++++ MATERIAL FOR THIS TASK ++++

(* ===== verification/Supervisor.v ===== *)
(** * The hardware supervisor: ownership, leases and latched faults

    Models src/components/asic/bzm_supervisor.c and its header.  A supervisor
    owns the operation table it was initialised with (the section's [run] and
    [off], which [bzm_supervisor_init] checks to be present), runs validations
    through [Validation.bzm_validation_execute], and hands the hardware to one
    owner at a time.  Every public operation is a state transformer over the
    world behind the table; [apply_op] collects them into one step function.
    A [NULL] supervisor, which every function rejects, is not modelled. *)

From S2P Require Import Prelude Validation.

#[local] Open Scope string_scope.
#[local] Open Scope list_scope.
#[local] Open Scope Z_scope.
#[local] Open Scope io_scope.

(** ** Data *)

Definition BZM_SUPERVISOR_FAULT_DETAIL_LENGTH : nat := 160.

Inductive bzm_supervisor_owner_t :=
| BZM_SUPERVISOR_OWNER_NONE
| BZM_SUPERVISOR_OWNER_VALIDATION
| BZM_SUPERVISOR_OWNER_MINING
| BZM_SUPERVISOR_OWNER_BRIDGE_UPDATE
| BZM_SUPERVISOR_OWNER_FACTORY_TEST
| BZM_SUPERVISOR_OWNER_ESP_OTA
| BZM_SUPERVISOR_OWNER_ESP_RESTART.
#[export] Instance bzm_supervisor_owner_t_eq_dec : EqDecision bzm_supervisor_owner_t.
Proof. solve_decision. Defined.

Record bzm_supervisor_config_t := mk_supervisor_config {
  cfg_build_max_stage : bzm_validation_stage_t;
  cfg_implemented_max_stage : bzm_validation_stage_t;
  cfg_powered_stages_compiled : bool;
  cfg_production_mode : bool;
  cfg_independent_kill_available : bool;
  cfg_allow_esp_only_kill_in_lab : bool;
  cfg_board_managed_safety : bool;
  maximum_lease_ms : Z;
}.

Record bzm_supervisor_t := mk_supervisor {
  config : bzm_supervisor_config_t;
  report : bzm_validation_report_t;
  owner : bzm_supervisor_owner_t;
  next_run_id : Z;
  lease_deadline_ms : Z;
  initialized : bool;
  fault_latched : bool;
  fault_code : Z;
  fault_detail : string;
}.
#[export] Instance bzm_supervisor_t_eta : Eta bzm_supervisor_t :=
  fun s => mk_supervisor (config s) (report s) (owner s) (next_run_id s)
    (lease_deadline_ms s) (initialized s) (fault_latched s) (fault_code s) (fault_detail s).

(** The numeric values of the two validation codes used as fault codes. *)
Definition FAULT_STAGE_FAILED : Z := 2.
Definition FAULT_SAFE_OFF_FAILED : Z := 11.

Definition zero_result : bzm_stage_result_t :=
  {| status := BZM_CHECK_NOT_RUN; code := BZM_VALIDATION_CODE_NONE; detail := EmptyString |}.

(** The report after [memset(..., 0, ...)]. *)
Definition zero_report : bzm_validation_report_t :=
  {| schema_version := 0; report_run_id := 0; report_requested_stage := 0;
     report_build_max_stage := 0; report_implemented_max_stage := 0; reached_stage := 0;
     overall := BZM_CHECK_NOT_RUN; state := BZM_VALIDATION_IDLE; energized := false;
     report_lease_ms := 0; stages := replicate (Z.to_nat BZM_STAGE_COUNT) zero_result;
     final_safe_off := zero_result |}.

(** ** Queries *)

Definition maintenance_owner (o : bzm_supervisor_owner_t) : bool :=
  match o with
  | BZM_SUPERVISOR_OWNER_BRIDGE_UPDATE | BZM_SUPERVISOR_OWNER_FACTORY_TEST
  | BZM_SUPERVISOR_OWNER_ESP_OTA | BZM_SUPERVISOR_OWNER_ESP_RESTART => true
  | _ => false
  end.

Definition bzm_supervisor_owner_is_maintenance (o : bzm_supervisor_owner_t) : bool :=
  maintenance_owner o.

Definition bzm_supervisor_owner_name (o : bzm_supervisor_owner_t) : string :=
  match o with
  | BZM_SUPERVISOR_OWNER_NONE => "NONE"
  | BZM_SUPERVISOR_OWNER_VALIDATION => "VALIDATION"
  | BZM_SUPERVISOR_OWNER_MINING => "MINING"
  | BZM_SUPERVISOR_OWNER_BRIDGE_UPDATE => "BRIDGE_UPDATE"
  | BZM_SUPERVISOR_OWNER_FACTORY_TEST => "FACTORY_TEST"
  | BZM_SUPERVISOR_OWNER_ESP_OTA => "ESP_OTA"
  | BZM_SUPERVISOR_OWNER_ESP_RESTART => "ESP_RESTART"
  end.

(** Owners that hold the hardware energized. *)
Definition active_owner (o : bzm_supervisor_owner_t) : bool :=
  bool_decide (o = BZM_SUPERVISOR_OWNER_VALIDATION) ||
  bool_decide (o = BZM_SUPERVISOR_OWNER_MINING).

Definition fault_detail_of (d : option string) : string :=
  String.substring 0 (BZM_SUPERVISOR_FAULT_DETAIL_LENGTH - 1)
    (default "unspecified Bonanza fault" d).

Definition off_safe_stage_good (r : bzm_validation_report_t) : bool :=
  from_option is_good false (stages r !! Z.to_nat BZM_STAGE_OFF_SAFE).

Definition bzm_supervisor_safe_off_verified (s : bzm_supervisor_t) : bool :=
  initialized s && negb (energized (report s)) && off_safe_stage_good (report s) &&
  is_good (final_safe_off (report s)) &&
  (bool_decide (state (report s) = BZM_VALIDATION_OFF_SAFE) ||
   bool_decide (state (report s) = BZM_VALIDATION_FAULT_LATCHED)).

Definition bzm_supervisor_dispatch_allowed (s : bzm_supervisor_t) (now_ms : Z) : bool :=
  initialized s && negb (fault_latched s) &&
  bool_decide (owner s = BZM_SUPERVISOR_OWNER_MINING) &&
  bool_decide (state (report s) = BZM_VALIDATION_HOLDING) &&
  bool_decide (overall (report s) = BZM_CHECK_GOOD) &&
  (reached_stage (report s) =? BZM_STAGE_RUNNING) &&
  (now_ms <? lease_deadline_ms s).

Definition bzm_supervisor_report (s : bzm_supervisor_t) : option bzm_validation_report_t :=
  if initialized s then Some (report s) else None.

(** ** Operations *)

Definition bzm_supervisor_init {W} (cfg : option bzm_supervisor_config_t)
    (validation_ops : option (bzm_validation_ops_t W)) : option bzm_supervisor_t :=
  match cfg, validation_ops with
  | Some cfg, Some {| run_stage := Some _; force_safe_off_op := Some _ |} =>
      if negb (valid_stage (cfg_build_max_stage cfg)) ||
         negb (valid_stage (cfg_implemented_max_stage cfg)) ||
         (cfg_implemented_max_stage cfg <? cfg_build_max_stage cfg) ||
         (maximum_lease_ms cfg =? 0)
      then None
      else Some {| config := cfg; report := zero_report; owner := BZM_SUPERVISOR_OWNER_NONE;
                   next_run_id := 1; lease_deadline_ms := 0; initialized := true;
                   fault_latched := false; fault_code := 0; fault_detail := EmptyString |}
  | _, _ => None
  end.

++++

Retype every record above exactly.

**RESPONSE AREA**
(* ===== verification/Supervisor.v ===== *)
(** * The hardware supervisor: ownership, leases and latched faults

    Models src/components/asic/bzm_supervisor.c and its header.  A supervisor
    owns the operation table it was initialised with (the section's [run] and
    [off], which [bzm_supervisor_init] checks to be present), runs validations
    through [Validation.bzm_validation_execute], and hands the hardware to one
    owner at a time.  Every public operation is a state transformer over the
    world behind the table; [apply_op] collects them into one step function.
    A [NULL] supervisor, which every function rejects, is not modelled. *)

From S2P Require Import Prelude Validation.

#[local] Open Scope string_scope.
#[local] Open Scope list_scope.
#[local] Open Scope Z_scope.
#[local] Open Scope io_scope.

(** ** Data *)

Definition BZM_SUPERVISOR_FAULT_DETAIL_LENGTH : nat := 160.

Inductive bzm_supervisor_owner_t :=
| BZM_SUPERVISOR_OWNER_NONE
| BZM_SUPERVISOR_OWNER_VALIDATION
| BZM_SUPERVISOR_OWNER_MINING
| BZM_SUPERVISOR_OWNER_BRIDGE_UPDATE
| BZM_SUPERVISOR_OWNER_FACTORY_TEST
| BZM_SUPERVISOR_OWNER_ESP_OTA
| BZM_SUPERVISOR_OWNER_ESP_RESTART.
#[export] Instance bzm_supervisor_owner_t_eq_dec : EqDecision bzm_supervisor_owner_t.
Proof. solve_decision. Defined.

Record bzm_supervisor_config_t := mk_supervisor_config {
  cfg_build_max_stage : bzm_validation_stage_t;
  cfg_implemented_max_stage : bzm_validation_stage_t;
  cfg_powered_stages_compiled : bool;
  cfg_production_mode : bool;
  cfg_independent_kill_available : bool;
  cfg_allow_esp_only_kill_in_lab : bool;
  cfg_board_managed_safety : bool;
  maximum_lease_ms : Z;
}.

Record bzm_supervisor_t := mk_supervisor {
  config : bzm_supervisor_config_t;
  report : bzm_validation_report_t;
  owner : bzm_supervisor_owner_t;
  next_run_id : Z;
  lease_deadline_ms : Z;
  initialized : bool;
  fault_latched : bool;
  fault_code : Z;
  fault_detail : string;
}.
#[export] Instance bzm_supervisor_t_eta : Eta bzm_supervisor_t :=
  fun s => mk_supervisor (config s) (report s) (owner s) (next_run_id s)
    (lease_deadline_ms s) (initialized s) (fault_latched s) (fault_code s) (fault_detail s).

(** The numeric values of the two validation codes used as fault codes. *)
Definition FAULT_STAGE_FAILED : Z := 2.
Definition FAULT_SAFE_OFF_FAILED : Z := 11.

Definition zero_result : bzm_stage_result_t :=
  {| status := BZM_CHECK_NOT_RUN; code := BZM_VALIDATION_CODE_NONE; detail := EmptyString |}.

(** The report after [memset(..., 0, ...)]. *)
Definition zero_report : bzm_validation_report_t :=
  {| schema_version := 0; report_run_id := 0; report_requested_stage := 0;
     report_build_max_stage := 0; report_implemented_max_stage := 0; reached_stage := 0;
     overall := BZM_CHECK_NOT_RUN; state := BZM_VALIDATION_IDLE; energized := false;
     report_lease_ms := 0; stages := replicate (Z.to_nat BZM_STAGE_COUNT) zero_result;
     final_safe_off := zero_result |}.

(** ** Queries *)

Definition maintenance_owner (o : bzm_supervisor_owner_t) : bool :=
  match o with
  | BZM_SUPERVISOR_OWNER_BRIDGE_UPDATE | BZM_SUPERVISOR_OWNER_FACTORY_TEST
  | BZM_SUPERVISOR_OWNER_ESP_OTA | BZM_SUPERVISOR_OWNER_ESP_RESTART => true
  | _ => false
  end.

Definition bzm_supervisor_owner_is_maintenance (o : bzm_supervisor_owner_t) : bool :=
  maintenance_owner o.

Definition bzm_supervisor_owner_name (o : bzm_supervisor_owner_t) : string :=
  match o with
  | BZM_SUPERVISOR_OWNER_NONE => "NONE"
  | BZM_SUPERVISOR_OWNER_VALIDATION => "VALIDATION"
  | BZM_SUPERVISOR_OWNER_MINING => "MINING"
  | BZM_SUPERVISOR_OWNER_BRIDGE_UPDATE => "BRIDGE_UPDATE"
  | BZM_SUPERVISOR_OWNER_FACTORY_TEST => "FACTORY_TEST"
  | BZM_SUPERVISOR_OWNER_ESP_OTA => "ESP_OTA"
  | BZM_SUPERVISOR_OWNER_ESP_RESTART => "ESP_RESTART"
  end.

(** Owners that hold the hardware energized. *)
Definition active_owner (o : bzm_supervisor_owner_t) : bool :=
  bool_decide (o = BZM_SUPERVISOR_OWNER_VALIDATION) ||
  bool_decide (o = BZM_SUPERVISOR_OWNER_MINING).

Definition fault_detail_of (d : option string) : string :=
  String.substring 0 (BZM_SUPERVISOR_FAULT_DETAIL_LENGTH - 1)
    (default "unspecified Bonanza fault" d).

Definition off_safe_stage_good (r : bzm_validation_report_t) : bool :=
  from_option is_good false (stages r !! Z.to_nat BZM_STAGE_OFF_SAFE).

Definition bzm_supervisor_safe_off_verified (s : bzm_supervisor_t) : bool :=
  initialized s && negb (energized (report s)) && off_safe_stage_good (report s) &&
  is_good (final_safe_off (report s)) &&
  (bool_decide (state (report s) = BZM_VALIDATION_OFF_SAFE) ||
   bool_decide (state (report s) = BZM_VALIDATION_FAULT_LATCHED)).

Definition bzm_supervisor_dispatch_allowed (s : bzm_supervisor_t) (now_ms : Z) : bool :=
  initialized s && negb (fault_latched s) &&
  bool_decide (owner s = BZM_SUPERVISOR_OWNER_MINING) &&
  bool_decide (state (report s) = BZM_VALIDATION_HOLDING) &&
  bool_decide (overall (report s) = BZM_CHECK_GOOD) &&
  (reached_stage (report s) =? BZM_STAGE_RUNNING) &&
  (now_ms <? lease_deadline_ms s).

Definition bzm_supervisor_report (s : bzm_supervisor_t) : option bzm_validation_report_t :=
  if initialized s then Some (report s) else None.

(** ** Operations *)

Definition bzm_supervisor_init {W} (cfg : option bzm_supervisor_config_t)
    (validation_ops : option (bzm_validation_ops_t W)) : option bzm_supervisor_t :=
  match cfg, validation_ops with
  | Some cfg, Some {| run_stage := Some _; force_safe_off_op := Some _ |} =>
      if negb (valid_stage (cfg_build_max_stage cfg)) ||
         negb (valid_stage (cfg_implemented_max_stage cfg)) ||
         (cfg_implemented_max_stage cfg <? cfg_build_max_stage cfg) ||
         (maximum_lease_ms cfg =? 0)
      then None
      else Some {| config := cfg; report := zero_report; owner := BZM_SUPERVISOR_OWNER_NONE;
                   next_run_id := 1; lease_deadline_ms := 0; initialized := true;
                   fault_latched := false; fault_code := 0; fault_detail := EmptyString |}
  | _, _ => None
  end.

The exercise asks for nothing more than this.